> _Description of the task_
Which lines of the records below contain the word "items"? Copy each of them out.
START Data provided
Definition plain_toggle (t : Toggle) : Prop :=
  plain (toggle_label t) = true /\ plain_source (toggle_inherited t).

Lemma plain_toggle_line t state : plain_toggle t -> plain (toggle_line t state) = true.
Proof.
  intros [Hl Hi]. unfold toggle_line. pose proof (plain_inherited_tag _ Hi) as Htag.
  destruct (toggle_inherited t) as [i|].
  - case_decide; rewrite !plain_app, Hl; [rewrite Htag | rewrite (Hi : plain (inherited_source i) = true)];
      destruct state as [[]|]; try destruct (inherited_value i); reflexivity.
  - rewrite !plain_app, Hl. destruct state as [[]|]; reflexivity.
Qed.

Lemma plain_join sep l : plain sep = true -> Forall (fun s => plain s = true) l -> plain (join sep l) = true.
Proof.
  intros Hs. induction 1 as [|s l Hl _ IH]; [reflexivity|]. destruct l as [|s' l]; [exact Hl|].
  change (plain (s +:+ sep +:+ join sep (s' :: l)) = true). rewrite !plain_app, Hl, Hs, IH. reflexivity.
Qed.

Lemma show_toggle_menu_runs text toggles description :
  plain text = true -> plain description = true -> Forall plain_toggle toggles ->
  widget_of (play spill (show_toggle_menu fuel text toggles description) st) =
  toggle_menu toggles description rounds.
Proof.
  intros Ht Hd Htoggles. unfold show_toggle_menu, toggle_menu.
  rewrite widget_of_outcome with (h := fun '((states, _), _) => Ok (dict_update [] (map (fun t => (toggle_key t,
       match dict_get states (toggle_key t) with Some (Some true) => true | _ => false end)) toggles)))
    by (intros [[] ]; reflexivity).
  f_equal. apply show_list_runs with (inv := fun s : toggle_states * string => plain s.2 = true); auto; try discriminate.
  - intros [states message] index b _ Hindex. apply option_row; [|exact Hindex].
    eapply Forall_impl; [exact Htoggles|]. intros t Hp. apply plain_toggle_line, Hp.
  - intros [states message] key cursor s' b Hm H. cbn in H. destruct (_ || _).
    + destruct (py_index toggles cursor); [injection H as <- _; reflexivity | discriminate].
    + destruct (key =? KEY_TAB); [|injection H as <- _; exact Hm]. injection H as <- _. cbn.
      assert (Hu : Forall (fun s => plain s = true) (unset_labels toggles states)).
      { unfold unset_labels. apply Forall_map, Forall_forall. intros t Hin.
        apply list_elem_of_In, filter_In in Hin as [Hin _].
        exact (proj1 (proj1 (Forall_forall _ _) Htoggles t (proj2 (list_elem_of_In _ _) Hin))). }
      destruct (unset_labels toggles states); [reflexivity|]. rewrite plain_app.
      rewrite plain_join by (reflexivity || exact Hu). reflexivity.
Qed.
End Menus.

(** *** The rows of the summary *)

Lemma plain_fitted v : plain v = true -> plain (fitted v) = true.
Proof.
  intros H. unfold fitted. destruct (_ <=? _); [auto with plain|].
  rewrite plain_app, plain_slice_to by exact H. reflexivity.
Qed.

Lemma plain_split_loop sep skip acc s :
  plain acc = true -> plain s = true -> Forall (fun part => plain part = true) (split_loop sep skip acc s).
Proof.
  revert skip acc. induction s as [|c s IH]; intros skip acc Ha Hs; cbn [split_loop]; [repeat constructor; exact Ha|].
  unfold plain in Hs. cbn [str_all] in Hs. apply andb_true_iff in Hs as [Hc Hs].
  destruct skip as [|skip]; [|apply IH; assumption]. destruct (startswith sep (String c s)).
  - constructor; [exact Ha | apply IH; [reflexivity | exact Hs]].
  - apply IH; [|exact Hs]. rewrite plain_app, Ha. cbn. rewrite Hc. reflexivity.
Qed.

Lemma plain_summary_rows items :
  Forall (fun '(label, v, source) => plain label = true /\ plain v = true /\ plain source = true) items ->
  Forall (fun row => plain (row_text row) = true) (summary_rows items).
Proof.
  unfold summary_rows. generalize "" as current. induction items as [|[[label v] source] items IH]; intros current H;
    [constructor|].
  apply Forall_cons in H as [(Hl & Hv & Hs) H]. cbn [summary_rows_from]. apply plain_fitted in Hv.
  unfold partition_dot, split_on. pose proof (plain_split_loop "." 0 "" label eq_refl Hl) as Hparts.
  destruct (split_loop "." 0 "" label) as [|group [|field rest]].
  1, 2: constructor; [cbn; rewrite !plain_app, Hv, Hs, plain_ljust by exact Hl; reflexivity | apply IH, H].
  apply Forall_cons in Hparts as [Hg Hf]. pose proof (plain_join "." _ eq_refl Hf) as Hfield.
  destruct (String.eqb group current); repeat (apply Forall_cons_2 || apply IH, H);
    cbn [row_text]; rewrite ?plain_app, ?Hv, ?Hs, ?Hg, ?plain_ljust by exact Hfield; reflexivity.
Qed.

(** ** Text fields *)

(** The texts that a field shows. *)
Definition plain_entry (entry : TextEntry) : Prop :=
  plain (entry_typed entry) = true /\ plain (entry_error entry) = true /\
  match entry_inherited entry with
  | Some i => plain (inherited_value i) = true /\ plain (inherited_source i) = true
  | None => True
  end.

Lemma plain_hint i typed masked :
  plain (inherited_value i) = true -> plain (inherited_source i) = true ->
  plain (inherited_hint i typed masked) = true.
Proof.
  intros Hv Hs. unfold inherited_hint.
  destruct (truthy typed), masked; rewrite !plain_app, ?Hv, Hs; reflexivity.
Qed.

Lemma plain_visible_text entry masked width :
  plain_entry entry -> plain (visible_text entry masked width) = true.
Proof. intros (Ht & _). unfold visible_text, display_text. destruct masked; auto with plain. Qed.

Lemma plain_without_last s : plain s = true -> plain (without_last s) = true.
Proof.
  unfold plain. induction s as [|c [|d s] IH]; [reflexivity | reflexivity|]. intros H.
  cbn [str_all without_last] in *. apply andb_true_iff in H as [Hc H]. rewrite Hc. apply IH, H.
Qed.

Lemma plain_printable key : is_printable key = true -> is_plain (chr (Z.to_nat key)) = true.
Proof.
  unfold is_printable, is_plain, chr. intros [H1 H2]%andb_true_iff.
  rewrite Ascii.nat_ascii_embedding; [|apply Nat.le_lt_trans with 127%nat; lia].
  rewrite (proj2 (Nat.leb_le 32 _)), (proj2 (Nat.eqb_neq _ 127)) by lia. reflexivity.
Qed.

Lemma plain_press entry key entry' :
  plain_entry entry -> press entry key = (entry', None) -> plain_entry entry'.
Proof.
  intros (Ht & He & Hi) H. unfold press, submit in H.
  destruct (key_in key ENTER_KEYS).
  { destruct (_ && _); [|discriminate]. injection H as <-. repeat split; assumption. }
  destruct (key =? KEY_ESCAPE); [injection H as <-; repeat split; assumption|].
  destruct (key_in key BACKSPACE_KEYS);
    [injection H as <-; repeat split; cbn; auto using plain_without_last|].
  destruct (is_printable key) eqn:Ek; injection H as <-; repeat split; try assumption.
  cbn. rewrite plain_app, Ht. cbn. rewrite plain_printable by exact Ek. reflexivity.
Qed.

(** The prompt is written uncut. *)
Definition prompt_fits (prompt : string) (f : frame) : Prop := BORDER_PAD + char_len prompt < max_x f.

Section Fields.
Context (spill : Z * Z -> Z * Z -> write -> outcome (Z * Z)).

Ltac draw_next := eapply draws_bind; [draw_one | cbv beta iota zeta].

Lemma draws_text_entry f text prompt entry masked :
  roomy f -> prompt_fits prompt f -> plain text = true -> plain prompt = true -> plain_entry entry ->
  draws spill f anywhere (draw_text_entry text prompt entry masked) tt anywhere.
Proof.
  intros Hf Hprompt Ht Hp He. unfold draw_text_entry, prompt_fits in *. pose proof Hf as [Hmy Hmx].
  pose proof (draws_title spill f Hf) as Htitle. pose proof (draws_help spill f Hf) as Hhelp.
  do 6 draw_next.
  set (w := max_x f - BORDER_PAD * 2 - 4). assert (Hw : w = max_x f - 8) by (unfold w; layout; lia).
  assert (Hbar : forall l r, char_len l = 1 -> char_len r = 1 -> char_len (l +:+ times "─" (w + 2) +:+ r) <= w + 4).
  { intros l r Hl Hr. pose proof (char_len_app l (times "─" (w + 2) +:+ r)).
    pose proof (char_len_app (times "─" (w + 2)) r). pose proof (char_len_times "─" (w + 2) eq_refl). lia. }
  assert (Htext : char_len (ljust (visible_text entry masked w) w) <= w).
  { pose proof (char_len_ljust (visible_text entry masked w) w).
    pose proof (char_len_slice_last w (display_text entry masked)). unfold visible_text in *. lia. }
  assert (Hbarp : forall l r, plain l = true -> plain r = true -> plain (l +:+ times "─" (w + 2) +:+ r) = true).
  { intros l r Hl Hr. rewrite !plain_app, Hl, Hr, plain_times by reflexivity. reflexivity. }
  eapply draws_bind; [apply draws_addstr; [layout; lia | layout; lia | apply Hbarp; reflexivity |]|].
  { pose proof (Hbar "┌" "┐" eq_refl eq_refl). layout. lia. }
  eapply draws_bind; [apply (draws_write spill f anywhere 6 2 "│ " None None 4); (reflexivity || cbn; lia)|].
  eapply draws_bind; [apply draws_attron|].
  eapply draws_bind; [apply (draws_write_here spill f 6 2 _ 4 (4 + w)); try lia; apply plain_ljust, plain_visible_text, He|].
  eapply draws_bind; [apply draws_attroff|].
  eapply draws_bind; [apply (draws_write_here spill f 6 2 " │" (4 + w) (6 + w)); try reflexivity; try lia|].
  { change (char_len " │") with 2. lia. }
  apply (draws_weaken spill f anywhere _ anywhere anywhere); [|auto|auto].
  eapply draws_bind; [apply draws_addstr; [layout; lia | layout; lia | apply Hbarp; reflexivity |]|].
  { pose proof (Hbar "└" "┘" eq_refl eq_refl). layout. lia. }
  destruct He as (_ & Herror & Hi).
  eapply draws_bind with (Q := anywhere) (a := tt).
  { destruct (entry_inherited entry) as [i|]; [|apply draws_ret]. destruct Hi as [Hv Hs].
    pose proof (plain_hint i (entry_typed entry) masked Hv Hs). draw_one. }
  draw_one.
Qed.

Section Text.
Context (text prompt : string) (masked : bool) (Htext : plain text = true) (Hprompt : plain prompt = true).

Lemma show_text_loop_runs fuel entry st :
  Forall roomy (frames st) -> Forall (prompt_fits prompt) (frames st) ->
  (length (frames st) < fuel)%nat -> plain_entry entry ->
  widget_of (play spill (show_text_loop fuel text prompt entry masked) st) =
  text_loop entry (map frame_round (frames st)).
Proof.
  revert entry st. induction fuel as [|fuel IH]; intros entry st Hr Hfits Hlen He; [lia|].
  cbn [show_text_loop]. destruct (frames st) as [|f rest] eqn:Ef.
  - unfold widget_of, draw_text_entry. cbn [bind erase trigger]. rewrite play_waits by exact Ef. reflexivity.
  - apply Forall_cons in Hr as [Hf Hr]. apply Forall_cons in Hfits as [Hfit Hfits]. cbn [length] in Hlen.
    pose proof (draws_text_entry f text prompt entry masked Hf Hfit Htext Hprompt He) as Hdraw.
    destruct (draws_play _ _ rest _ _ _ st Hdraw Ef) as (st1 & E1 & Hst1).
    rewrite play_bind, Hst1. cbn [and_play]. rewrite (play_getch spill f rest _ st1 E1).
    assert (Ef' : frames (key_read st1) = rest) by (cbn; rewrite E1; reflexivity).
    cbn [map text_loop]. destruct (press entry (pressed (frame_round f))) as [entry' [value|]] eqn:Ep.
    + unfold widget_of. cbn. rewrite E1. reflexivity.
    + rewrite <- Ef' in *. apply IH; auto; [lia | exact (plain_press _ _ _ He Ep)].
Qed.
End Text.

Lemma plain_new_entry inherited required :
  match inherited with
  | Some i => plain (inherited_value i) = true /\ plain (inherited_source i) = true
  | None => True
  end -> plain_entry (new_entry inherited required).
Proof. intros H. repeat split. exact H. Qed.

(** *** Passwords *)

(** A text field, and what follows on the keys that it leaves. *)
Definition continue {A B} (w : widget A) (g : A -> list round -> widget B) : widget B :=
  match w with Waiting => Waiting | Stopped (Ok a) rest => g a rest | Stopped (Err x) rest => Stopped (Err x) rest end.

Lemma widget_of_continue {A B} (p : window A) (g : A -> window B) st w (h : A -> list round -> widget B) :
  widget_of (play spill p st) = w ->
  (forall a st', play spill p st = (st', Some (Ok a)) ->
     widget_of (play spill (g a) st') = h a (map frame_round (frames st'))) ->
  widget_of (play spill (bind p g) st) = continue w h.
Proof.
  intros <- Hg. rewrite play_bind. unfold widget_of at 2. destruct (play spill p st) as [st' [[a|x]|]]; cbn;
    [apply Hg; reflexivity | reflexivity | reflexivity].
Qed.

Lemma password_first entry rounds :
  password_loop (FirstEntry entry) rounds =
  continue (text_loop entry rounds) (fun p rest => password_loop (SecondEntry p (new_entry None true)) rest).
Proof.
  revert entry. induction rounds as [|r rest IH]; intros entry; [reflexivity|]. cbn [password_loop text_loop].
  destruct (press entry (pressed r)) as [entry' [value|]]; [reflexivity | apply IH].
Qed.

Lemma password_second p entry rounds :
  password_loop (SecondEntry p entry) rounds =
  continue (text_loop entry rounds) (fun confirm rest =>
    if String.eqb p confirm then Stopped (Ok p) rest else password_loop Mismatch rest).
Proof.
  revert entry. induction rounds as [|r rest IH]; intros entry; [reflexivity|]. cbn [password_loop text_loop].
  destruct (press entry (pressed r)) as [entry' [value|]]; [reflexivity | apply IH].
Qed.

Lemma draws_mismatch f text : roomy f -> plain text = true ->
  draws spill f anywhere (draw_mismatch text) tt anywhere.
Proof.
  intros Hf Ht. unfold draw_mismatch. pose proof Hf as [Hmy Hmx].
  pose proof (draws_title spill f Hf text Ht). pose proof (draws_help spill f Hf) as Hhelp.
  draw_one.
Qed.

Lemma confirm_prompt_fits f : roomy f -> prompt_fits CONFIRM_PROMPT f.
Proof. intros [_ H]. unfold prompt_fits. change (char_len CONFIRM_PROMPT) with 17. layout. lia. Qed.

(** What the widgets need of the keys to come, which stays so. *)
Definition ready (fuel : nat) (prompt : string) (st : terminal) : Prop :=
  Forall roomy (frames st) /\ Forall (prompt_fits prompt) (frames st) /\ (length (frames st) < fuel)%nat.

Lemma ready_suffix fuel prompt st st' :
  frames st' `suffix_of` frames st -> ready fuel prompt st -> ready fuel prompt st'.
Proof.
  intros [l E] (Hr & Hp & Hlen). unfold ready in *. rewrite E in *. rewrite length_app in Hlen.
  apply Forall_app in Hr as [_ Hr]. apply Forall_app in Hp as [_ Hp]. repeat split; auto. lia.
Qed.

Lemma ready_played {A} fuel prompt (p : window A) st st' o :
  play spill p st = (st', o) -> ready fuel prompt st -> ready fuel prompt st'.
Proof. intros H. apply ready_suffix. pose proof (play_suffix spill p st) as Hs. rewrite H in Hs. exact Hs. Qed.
END Data provided
> _Response to the exercise_
Lemma plain_summary_rows items :
  Forall (fun '(label, v, source) => plain label = true /\ plain v = true /\ plain source = true) items ->
  Forall (fun row => plain (row_text row) = true) (summary_rows items).
  unfold summary_rows. generalize "" as current. induction items as [|[[label v] source] items IH]; intros current H;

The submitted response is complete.